The drivers you download from Intel will usually be for FreeBSD-11 and earlier. As I mentioned in another thread similar to this one, FreeBSD-12 and newer uses the iflib API wrapper for NIC drivers. So that is a completely different type of driver software, and in the case of Intel even has a different version numbering scheme. So Intel and others have a situation now where they sort of have to maintain two different driver familes: one for FreeBSD-11 and another for iflib and FreeBSD-12 and newer. That sets up a situation where things may get fixed in one family but not necessarily get backported to the other (or at least not at the same time).
-
Please check the MTU on the flapping interface. This sounds familiar:
https://forum.netgate.com/topic/136089/solved-and-revised-2-4-4-release-arpresolve-can-t-allocate-llinfo-for-gateway-on-interface0-dhcp-mtu-576?_=1604207774054
Cheers,
Bennett -
@bfeitell Interesting read. I had played a bit with it this weekend. I had played with traffic shaping about a year ago, thought I had removed all the bits I had configured, but found a WAN interface limit that was well below the current speed tier I have. Removed that. I then found that I had set the LAN interface speed/duplex to 1000f at some point in the distant past, so set that to 'Default, no preference' along with the WAN. Connected to the switch it comes up 1000f stable. If I connect direct to the modem, it no longer flaps but it comes up 100f with the modem at 1000f so it still doesn't work.
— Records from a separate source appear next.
(** ** The snapshot *)

Definition canonicalEntityBase (k : canonical_kind) (d : entity_data) (id node label : string) (st : string * availability)
    (revision : Z) (t : iso) : entity :=
  Entity id (kind_text k +:+ ":" +:+ id) node revision (or_else (slice 240 label) id) st.1 st.2 (freshness_of t) t t None d.

Definition nodeIdFor (sc : scope) (p : payload) : result api_error string :=
  let node := or_else (stringValue (optional_text (fleet_node_id (pl_fleet p))) "")
                (or_else (stringValue (field "node_id" (record (node_identity (pl_sessions p)))) "") (scope_node_id sc)) in
  require (str_eqb node (scope_node_id sc)) (ApiError conflict "scope" None) ;?
  Ok node.

(** [`${prefix}-${index + 1}`]. *)
Definition numbered (prefix : string) (i : N) : string := prefix +:+ "-" +:+ pretty (i + 1)%N.

Definition primary_id (p : payload) (node : string) : string :=
  match pl_primary p with Some a => ps_id a | None => "primary-agent-" +:+ slug node end.

Definition primary_entity (p : payload) (node : string) (revision : Z) : entity :=
  let st := match pl_primary p with
            | Some a => (ps_state a, if ps_available a then AV_AVAILABLE else AV_UNKNOWN)
            | None => primaryState (residentAgent p) (statusSummary p)
            end in
  canonicalEntityBase k_agent (D_agent RL_PRIMARY None ["operator.read"; "operator.observe"]%string) (primary_id p node) node
    (match pl_primary p with Some a => ps_label a | None => "Resident Primary Agent" end) st revision (observedAt p).
(* ===== verification/Shell.v ===== *)
(** * The dashboard shell

    src/web/operator-dashboard/src/lib/feature-flags.ts, spatial/route.ts,
    app/dashboard-routing.ts with the screens of stores/operator-dashboard.ts, and
    lib/hypervisor-connections.ts: which surfaces are enabled, how the address and
    the screen shown stay together, and the saved Hypervisors. The parsers of URLs
    and of JSON texts are the host's. *)

From stdpp Require Import relations.
From S2P Require Import Prelude.
From S2P Require Import Json.
From S2P Require Import Contracts.
From S2P Require Import Numbers.
From S2P Require Import Text.
From S2P Require Import Schemas.
From S2P Require Import Transport.

#[local] Open Scope Z_scope.

(** ** Feature flags *)

Inductive flag : Type :=
| SPATIAL_UI | SPATIAL_WORKSPACE_PERSISTENCE | SPATIAL_INTERACTION | SPATIAL_TOPOLOGY | SPATIAL_STATUS | SPATIAL_REMOTE_MEDIATION
| SPATIAL_MEMORY | SPATIAL_MULTI_DEVICE_SYNC | SPATIAL_CHANGE_INTENT | SPATIAL_OPERATOR_PREVIEW.
#[export] Instance flag_eq_dec : EqDecision flag.
Proof. solve_decision. Defined.

Definition flag_name (f : flag) : string :=
  match f with
  | SPATIAL_UI => "spatial_ui_enabled" | SPATIAL_WORKSPACE_PERSISTENCE => "spatial_workspace_persistence_enabled"
  | SPATIAL_INTERACTION => "spatial_interaction_enabled" | SPATIAL_TOPOLOGY => "spatial_topology_enabled"
  | SPATIAL_STATUS => "spatial_status_enabled" | SPATIAL_REMOTE_MEDIATION => "spatial_remote_mediation_enabled"
  | SPATIAL_MEMORY => "spatial_memory_enabled" | SPATIAL_MULTI_DEVICE_SYNC => "spatial_multi_device_sync_enabled"
  | SPATIAL_CHANGE_INTENT => "spatial_change_intent_enabled" | SPATIAL_OPERATOR_PREVIEW => "spatial_operator_preview_enabled"
  end.

(** The hints of the page ([__AIDN_FEATURE_FLAGS__], in a browser that has them) and
    the variables of the build. *)
Record flag_sources : Type := FlagSources { hints : option (jsmap value); build : flag -> value }.

Definition parseBoolean (v : value) : bool :=
  match v with
  | VBool b => b
  | VStr s => existsb (str_eqb (to_lower (trim s))) ["1"; "true"; "yes"; "on"]%string
  | _ => false
  end.

Definition isFeatureFlagEnabled (src : flag_sources) (f : flag) : bool :=
  match hints src ≫= jget (flag_name f) with
  | Some (VBool b) => b
  | _ => parseBoolean (build src f)
  end.

Definition isSpatialStatusEnabled (src : flag_sources) : bool :=
  isFeatureFlagEnabled src SPATIAL_STATUS || isFeatureFlagEnabled src SPATIAL_UI.

(** [Boolean(v)]. *)
Definition truthy_value (v : value) : bool :=
  match v with
  | VUndefined | VNull => false
  | VBool b => b
  | VNum n => negb (bool_decide (num_sgn n = 0))
  | VStr s => negb (str_eqb s "")
  | VArr _ | VObj _ | VOpaque => true
  end.

Definition isSpatialOperatorPreviewEnabled (src : flag_sources) : bool :=
  match hints src ≫= jget (flag_name SPATIAL_OPERATOR_PREVIEW) with
  | Some v => truthy_value v
  | None => match build src SPATIAL_OPERATOR_PREVIEW with
            | VStr s => parseBoolean (VStr s)
            | _ => isFeatureFlagEnabled src SPATIAL_UI
            end
  end.

(** ** Routes *)

Definition SPATIAL_HASH : string := "#spatial".

(** [hash.split('?', 1)[0]]. *)
Fixpoint before_query (s : string) : string :=
  match s with
  | EmptyString => EmptyString
  | String c s => if Ascii.eqb c "?" then EmptyString else String c (before_query s)
  end.

Definition isSpatialRoute (hash : string) : bool := str_eqb (to_lower (before_query hash)) SPATIAL_HASH.

Definition normalizeClassicHash (hash : option string) : string :=
  match hash with
  | Some h => if truthy (Some h) && String.prefix "#" h && negb (isSpatialRoute h) then h else "#overview"%string
  | None => "#overview"%string
  end.

Definition dashboardScreens : list string :=
  ["overview"; "agents"; "bundles"; "market"; "catalog"; "endpoints"; "wallet"; "settings"; "providers"; "models"; "validation";
   "network"; "cometbft"; "resources"; "hooks"]%string.

(** The window and the dashboard store, as far as the routes use them. *)
Record shell : Type := Shell {
  location_hash : string;
  previous_classic : option string;
  history_entries : list string;
  activeScreen : string;
}.

Definition dashboardScreenFromHash (hash : string) : option string :=
  let candidate := match hash with String _ s => s | EmptyString => EmptyString end in
  if existsb (str_eqb candidate) dashboardScreens then Some candidate else None.

Definition setActiveScreen (screen : string) (w : shell) : shell :=
  Shell (location_hash w) (previous_classic w) (history_entries w) screen.

(** [history.pushState(..., '', hash)] with a fragment; a lone [#] has none. *)
Definition pushState (hash : string) (w : shell) : shell :=
  Shell (if str_eqb hash "#" then "" else hash) (previous_classic w) (hash :: history_entries w) (activeScreen w).
Definition set_previous (o : option string) (w : shell) : shell := Shell (location_hash w) o (history_entries w) (activeScreen w).

(** [syncScreenFromHash], which listens to [hashchange] and [popstate]. *)
Definition syncScreenFromHash (w : shell) : shell :=
  match dashboardScreenFromHash (location_hash w) with
  | Some screen => if truthy (Some screen) then setActiveScreen screen w else w
  | None => w
  end.

Definition dispatchRouteChange (w : shell) : shell := syncScreenFromHash w.

Definition openSpatialRoute (w : shell) : shell :=
  let w' := set_previous (Some (normalizeClassicHash (Some (location_hash w)))) w in
  if isSpatialRoute (location_hash w) then w' else dispatchRouteChange (pushState SPATIAL_HASH w').

Definition returnToClassicRoute (fallbackHash : string) (w : shell) : shell :=
  let target := normalizeClassicHash (Some (default fallbackHash (previous_classic w))) in
  dispatchRouteChange (pushState target (set_previous None w)).

Definition navigateToDashboardScreen (screen : string) (w : shell) : shell :=
  let w := setActiveScreen screen w in
  if str_eqb (location_hash w) ("#" +:+ screen) then w else pushState ("#" +:+ screen) w.

(** What happens to the shell; a browser that goes back, forward or to an address
    sets the hash and reports it. *)
Inductive shell_step : shell -> shell -> Prop :=
| sh_open w : shell_step w (openSpatialRoute w)
| sh_return fb w : shell_step w (returnToClassicRoute fb w)
| sh_navigate screen w : screen ∈ dashboardScreens -> shell_step w (navigateToDashboardScreen screen w)
| sh_browser hash w : shell_step w (syncScreenFromHash (Shell hash (previous_classic w) (history_entries w) (activeScreen w))).
Definition item (id : string) (order : Z) : workspace_artifact := WorkspaceArtifact id "session" (num 0) order.
Definition items : list workspace_artifact := [item "a" 1; item "c" 3; item "b" 2].

Lemma field_shows_the_newest_witness : map fe_order (sync items None true 0 new_field).2 = [3; 2; 1] /\
  (forall k, is_Some (jget k (field_entities (sync items None true 0 new_field).1)) <-> k ∈ map wa_id (visible_items items None)).
Proof.
  pose proof (field_shows_the_newest items None true 0 new_field ltac:(apply (bool_decide_eq_true_1 _); by vm_compute)) as H.
  cbv zeta in H. destruct (sync items None true 0 new_field) as [f' shown].
  destruct H as (E & _ & _ & _ & _ & Hk & _). split; [|exact Hk]. cbn [snd]. rewrite E. by vm_compute.
Defined.

#[local] Instance math : HostMath := {| host_cos q := 1%Q; host_sin q := 0%Q; host_sqrt q := q |}.
#[local] Instance ex : HostExp := fun q => if Qle_bool q 0 then 0.5%Q else 2%Q.
#[local] Instance exp_laws : HostExpLaws ex.
Proof. intros q Hq. unfold host_exp, ex. apply Qle_bool_iff in Hq. rewrite Hq. lra. Qed.

Lemma depth_witness : let e := newFieldEntity (item "a" 1) 2 true in
  (Qmin (depth e) (targetDepth e) <= depth (advance (num 1) 0.016%Q false false e) <= Qmax (depth e) (targetDepth e))%Q.
Proof. apply (depth_approaches (num 1) 0.016 false false (newFieldEntity (item "a" 1) 2 true)); [lra | vm_compute; done]. Defined.

Definition phone : seed_viewport := SeedViewport 320 480 0 0.
Example panel_on_a_phone : let l := seedLayout (Point 310 470) phone true 500 3 false in
  (Qred (pn_left l), Qred (pn_top l), Qred (pn_width l), Qred (pn_height l)) = (16, 280, 288, 184)%Q.
Proof. by vm_compute. Qed.
End FieldWitness.
Lemma id_behaves : data idSchema. Proof using laws. apply string_pre_behaves. Qed.
Lemma label_behaves : data labelSchema. Proof using laws. apply string_pre_behaves. Qed.
Lemma source_behaves : data sourceSchema. Proof using laws. apply string_pre_behaves. Qed.
Lemma safeKey_behaves : data safeKeySchema. Proof using laws. apply string_pre_behaves. Qed.
Lemma state_behaves : data stateSchema. Proof using laws. apply code_pre_behaves, string_checks. Qed.
Lemma revision_behaves : data revisionSchema. Proof. apply number_pre_behaves. Qed.
Lemma count_behaves : data vs_count. Proof. apply checks_behaves, number_checks. Qed.
Lemma finite_behaves : data vs_finite. Proof. apply checks_behaves, number_checks. Qed.
Lemma at_most_behaves hi : data (vs_at_most hi). Proof. apply checks_behaves, number_checks. Qed.
Lemma amount_behaves : data vs_amount. Proof. apply checks_behaves, number_checks. Qed.
Lemma at_most_pre_behaves hi : data (vs_pre normalizeNumber (vs_at_most hi)). Proof. apply number_pre_behaves. Qed.
Lemma enum_behaves l : data (vs_enum l). Proof. apply checks_behaves, text_checks. Qed.

Lemma flag_behaves b : data (flag b).
Proof. unfold flag. apply default_behaves; [done | done | by destruct b | apply checks_behaves, boolean_checks]. Qed.
Definition invalidated (i : invalidation) : list spatial_query :=
  match i with
  | I_workspace_semantic | I_entity => [Q_workspace; Q_agents; Q_endpoints; Q_sessions]
  | I_workspace_presentation => [Q_workspace_presentation "local"]
  | I_workspace_world => [Q_workspace; Q_workspace_world]
  | I_device_viewport => [Q_device_viewport "local"]
  | I_offline_queue => [Q_offline_queue "local"]
  | I_share_view => [Q_share_view None]
  | I_relation => [Q_workspace]
  | I_status => [Q_node_status]
  | I_events => [Q_events None]
  | I_primary_agent_slot => [Q_primary_agent_slot; Q_agents]
  | I_primary_agent_state => [Q_primary_agent_state; Q_primary_agent_slot]
  | I_primary_agent_grant => [Q_primary_agent_grant None; Q_primary_agent_slot]
  end%string.

Section keys.
Context {zod : Zod} {laws : ZodLaws zod}.

Definition scopeKey (sc : scope) : option (list string) :=
  n ← normalizeSpatialNodeScope sc;
  Some ["spatial"; hypervisor_id n; scope_node_id n]%string.

Definition query_key (sc : scope) (q : spatial_query) : option (list string) := k ← scopeKey sc; Some (k ++ query_parts q).

Definition spatialInvalidationKeys (sc : scope) (i : invalidation) : option (list (list string)) := mapM (query_key sc) (invalidated i).

(** The query library invalidates every query whose key starts with the given one. *)
Definition reached (keys : list (list string)) (k : list string) : Prop := exists p, p ∈ keys /\ p `prefix_of` k.

(** Two queries with one key are the same query of the same scope, but for the
    names that stand for an absent argument. *)
Definition same_query (a b : spatial_query) : Prop :=
  a = b \/ (exists x y, a = Q_events x /\ b = Q_events y /\ default "head"%string x = default "head"%string y) \/
  (exists x y, a = Q_share_view x /\ b = Q_share_view y /\ default "active"%string x = default "active"%string y) \/
  (exists x y, a = Q_primary_agent_grant x /\ b = Q_primary_agent_grant y /\ default "active"%string x = default "active"%string y).

Lemma parts_tell_apart a b r : query_parts a ++ r = query_parts b -> same_query a b.
Proof.
  unfold same_query. destruct a, b; cbn [query_parts app]; intros H; try discriminate H; try (by left);
    try (injection H as H; subst; first [by left | right]); naive_solver.
Qed.

(** Keys tell scopes and queries apart, and an invalidation reaches nothing outside
    its scope and nothing but the queries it lists. *)
Theorem keys_tell_apart sc sc' i keys q k : spatialInvalidationKeys sc i = Some keys -> query_key sc' q = Some k -> reached keys k ->
  normalizeSpatialNodeScope sc = normalizeSpatialNodeScope sc' /\ exists p, p ∈ invalidated i /\ same_query p q.
Proof.
  unfold spatialInvalidationKeys. intros Hkeys Hk (p & Hp & r & Hr). apply mapM_Some in Hkeys.
  assert (Hq : exists q0, q0 ∈ invalidated i /\ query_key sc q0 = Some p).
  { revert Hp. induction Hkeys as [|x y l l' Hx _ IH]; [by intros ?%elem_of_nil|].
    intros [->|Hp]%elem_of_cons; [exists x; split; [left | done]|]. destruct (IH Hp) as (q0 & Hin & He). exists q0. split; [by right | done]. }
  destruct Hq as (q0 & Hin & Hq0). unfold query_key, scopeKey in *.
  destruct (normalizeSpatialNodeScope sc) as [n|]; [|done]. destruct (normalizeSpatialNodeScope sc') as [n'|]; [|done].
  cbn [mbind option_bind] in *. injection Hq0 as <-. injection Hk as <-. cbn [app] in Hr. injection Hr as Hh Hn Hr.
  split; [destruct n, n'; cbn in *; congruence|]. exists q0. split; [done|]. by eapply parts_tell_apart.
Qed.
End keys.

(** ** Edge behaviour *)

(** The dots of a relative path are left alone: what such a reference is asked for
    at is another resource. *)
Theorem dot_segments_pass : call_path (Relation "..") = "/operators/spatial/relations/.."%string /\
  call_path (Endpoint_provenance "..") = "/operators/spatial/endpoints/../provenance"%string.
Proof. by split; vm_compute. Qed.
But it doesn't flap... So I set "supersede interface-mtu 0" per that link you found, and am just letting that alone for a bit to verify it hasn't introduced anything negative. In a while I will try connecting it to the switch...
-
Just had to try a few more things because I am stubborn. Character flaw, but I think at this point I am now done. There is no fix for this NIC/Hitron modem combo. I grabbed another SSD I had around, installed the 2.5 devel, did basic setup only on it- WAN set dhcp, lan set static ipv4. Nothing else. Connected the WAN to the Hitron modem and it flapped maybe twice, then no lights on modem or PFSense NIC. They just don't talk to each other. Connect the WAN to that little Netgear dumb switch and it's fine. So it stays like that till I can think of something else. BTW I also booted that SSD on an old test computer I have that has an old 2 port intel PRO 1000 NIC that also uses the IGB driver and it flapped then lights out as well.